* Work required
Every line in the listing below that holds the word "eexists" should be returned.

──────── Information given ────────

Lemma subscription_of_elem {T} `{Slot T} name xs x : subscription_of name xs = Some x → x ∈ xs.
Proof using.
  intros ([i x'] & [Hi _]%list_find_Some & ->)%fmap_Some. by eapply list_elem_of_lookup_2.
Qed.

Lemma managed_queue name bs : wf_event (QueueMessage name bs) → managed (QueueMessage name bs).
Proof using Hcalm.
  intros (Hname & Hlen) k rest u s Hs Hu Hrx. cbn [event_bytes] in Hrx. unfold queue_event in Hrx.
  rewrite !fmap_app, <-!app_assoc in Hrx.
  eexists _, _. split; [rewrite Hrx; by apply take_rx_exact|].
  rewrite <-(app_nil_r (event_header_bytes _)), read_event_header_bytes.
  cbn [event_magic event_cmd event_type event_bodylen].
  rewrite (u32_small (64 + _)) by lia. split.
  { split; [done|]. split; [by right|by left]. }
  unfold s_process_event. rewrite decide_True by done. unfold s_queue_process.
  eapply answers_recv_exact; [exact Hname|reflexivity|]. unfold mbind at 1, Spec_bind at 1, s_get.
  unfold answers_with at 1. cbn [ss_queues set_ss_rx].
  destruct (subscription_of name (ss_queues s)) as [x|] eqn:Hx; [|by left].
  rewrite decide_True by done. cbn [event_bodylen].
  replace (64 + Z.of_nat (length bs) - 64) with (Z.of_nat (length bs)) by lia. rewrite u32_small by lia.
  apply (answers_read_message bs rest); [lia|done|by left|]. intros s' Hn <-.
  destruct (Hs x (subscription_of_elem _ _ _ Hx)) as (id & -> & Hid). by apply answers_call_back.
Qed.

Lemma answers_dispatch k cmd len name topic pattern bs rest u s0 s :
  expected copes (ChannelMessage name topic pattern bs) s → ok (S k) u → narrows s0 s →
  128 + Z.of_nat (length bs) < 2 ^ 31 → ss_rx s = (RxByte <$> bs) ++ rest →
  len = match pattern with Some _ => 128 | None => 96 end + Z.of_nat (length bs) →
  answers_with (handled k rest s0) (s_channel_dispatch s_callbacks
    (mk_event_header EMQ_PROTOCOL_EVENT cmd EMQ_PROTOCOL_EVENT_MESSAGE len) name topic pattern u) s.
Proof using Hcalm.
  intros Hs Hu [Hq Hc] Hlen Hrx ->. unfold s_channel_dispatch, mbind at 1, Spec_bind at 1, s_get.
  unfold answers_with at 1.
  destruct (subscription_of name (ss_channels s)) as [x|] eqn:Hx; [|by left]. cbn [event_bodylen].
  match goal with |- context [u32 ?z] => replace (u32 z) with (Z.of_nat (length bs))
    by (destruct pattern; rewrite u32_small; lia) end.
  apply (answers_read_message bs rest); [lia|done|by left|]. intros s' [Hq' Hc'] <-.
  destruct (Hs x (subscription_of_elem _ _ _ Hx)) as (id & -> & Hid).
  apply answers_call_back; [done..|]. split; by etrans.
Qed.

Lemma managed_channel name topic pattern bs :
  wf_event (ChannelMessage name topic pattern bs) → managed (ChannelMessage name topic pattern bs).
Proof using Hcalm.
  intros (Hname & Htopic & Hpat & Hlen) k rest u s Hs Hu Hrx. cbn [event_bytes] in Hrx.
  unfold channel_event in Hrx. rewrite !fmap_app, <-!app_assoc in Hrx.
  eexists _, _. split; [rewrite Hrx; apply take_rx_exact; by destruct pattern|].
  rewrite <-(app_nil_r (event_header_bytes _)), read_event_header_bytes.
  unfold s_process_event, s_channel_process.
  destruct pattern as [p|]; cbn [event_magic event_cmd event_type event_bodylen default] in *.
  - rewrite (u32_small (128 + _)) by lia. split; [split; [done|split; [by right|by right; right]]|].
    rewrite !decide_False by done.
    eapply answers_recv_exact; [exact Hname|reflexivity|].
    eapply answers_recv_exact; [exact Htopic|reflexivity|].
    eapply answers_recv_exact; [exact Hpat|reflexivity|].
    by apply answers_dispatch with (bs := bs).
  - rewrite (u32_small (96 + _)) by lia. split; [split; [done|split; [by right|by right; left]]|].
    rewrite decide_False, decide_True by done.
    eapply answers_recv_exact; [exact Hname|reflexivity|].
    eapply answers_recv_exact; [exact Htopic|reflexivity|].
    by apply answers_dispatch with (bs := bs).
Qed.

────────

* The answer
  eexists _, _. split; [rewrite Hrx; by apply take_rx_exact|].
  eexists _, _. split; [rewrite Hrx; apply take_rx_exact; by destruct pattern|].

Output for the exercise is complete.